(** * Task builder and task entity: a shallow embedding

    The development embeds the task domain of the repository:

    - [src/core/domain/task/types]            (enumerations, [TaskId], [Tag], [Task]),
    - [src/core/domain/task/builder/task.builder.ts] (class [TaskBuilder]),
    - the task entity module                  (class [TaskEntity], method [update]).

    JavaScript objects are shared by reference: the builder keeps one draft
    object in its private field [task], and [build] hands that very object
    out.  The embedding therefore has a heap of task objects addressed by
    locations, and every method is a computation over a [World] that may
    return, throw a [TaskValidationError], or get stuck on a location that
    holds no object (which no reference obtained from a constructor does).

    Two ambient capabilities are read by the code: the wall clock
    ([new Date()]) and the id generator ([crypto.randomUUID()]).  Both are
    oracles of the environment: the n-th reading of the clock is [clock n],
    the n-th generated id is [randomUUID n]; the world counts the readings
    made so far.

    Strings are JavaScript strings: finite sequences of UTF-16 code units.
    [Date] objects and tag arrays are treated as values (the code never
    mutates one in place). *)

From Stdlib Require Import ZArith NArith Ascii List Lia.
From stdpp Require Import base strings gmap list.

▶ _What you have to do_
Repeat nothing before the line containing "holds no object"; repeat that line and every later line of the listing exactly.

▶ _Output of the task_
    holds no object (which no reference obtained from a constructor does).

    Two ambient capabilities are read by the code: the wall clock
    ([new Date()]) and the id generator ([crypto.randomUUID()]).  Both are
    oracles of the environment: the n-th reading of the clock is [clock n],
    the n-th generated id is [randomUUID n]; the world counts the readings
    made so far.

    Strings are JavaScript strings: finite sequences of UTF-16 code units.
    [Date] objects and tag arrays are treated as values (the code never
    mutates one in place). *)

From Stdlib Require Import ZArith NArith Ascii List Lia.
From stdpp Require Import base strings gmap list.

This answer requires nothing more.